### Problem description:
Look below for the line containing "induction fuel as"; from there through the line containing "- intros above", both lines included, please set down each line exactly and nothing else.
::::::
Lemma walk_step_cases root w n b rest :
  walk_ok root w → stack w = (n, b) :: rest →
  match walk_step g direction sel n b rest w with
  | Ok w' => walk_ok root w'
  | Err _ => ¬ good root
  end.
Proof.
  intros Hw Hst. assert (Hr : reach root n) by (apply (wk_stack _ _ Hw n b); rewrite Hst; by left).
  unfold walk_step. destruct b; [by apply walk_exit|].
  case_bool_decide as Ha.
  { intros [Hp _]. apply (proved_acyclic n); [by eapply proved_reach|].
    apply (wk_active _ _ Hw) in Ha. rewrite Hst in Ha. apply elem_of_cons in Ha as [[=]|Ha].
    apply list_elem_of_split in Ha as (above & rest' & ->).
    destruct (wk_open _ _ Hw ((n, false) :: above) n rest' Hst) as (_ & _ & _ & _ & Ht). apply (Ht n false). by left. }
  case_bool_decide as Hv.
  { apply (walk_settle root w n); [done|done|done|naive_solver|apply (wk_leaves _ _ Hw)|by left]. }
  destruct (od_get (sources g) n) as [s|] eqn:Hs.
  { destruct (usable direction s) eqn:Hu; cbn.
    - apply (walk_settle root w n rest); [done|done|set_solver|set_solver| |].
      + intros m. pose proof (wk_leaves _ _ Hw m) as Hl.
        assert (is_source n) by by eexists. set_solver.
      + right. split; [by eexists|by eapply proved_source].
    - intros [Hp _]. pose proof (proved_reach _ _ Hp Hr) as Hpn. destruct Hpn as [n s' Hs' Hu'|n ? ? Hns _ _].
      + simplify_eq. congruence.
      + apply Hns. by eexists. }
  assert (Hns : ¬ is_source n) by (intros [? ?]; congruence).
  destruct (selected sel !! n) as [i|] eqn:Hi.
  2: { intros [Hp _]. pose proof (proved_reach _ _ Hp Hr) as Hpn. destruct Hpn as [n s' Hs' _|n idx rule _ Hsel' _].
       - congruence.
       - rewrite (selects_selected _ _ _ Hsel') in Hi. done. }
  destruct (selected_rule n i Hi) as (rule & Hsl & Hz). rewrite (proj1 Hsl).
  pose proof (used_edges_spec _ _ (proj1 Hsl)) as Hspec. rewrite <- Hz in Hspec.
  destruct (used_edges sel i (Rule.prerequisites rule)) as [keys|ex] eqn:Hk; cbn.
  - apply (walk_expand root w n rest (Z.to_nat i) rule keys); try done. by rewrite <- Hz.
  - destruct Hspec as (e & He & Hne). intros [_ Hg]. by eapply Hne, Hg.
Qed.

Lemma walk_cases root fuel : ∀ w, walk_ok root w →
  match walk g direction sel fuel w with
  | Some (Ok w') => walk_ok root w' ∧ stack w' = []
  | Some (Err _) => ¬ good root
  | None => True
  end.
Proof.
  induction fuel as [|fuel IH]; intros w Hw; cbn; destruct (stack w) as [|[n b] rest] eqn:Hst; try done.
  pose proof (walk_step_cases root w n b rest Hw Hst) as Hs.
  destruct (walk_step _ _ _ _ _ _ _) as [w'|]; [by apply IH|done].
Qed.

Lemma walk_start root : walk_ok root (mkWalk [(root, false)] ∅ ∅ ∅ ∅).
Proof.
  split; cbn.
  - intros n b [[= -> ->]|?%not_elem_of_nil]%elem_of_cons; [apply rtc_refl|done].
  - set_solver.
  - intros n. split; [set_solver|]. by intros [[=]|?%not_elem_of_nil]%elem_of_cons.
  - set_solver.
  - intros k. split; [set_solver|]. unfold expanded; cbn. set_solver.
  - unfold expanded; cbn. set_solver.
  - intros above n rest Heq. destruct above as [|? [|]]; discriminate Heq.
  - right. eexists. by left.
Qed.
::::::
### Written solution:
  induction fuel as [|fuel IH]; intros w Hw; cbn; destruct (stack w) as [|[n b] rest] eqn:Hst; try done.
  pose proof (walk_step_cases root w n b rest Hw Hst) as Hs.
  destruct (walk_step _ _ _ _ _ _ _) as [w'|]; [by apply IH|done].
Qed.

Lemma walk_start root : walk_ok root (mkWalk [(root, false)] ∅ ∅ ∅ ∅).
Proof.
  split; cbn.
  - intros n b [[= -> ->]|?%not_elem_of_nil]%elem_of_cons; [apply rtc_refl|done].
  - set_solver.
  - intros n. split; [set_solver|]. by intros [[=]|?%not_elem_of_nil]%elem_of_cons.
  - set_solver.
  - intros k. split; [set_solver|]. unfold expanded; cbn. set_solver.
  - unfold expanded; cbn. set_solver.
  - intros above n rest Heq. destruct above as [|? [|]]; discriminate Heq.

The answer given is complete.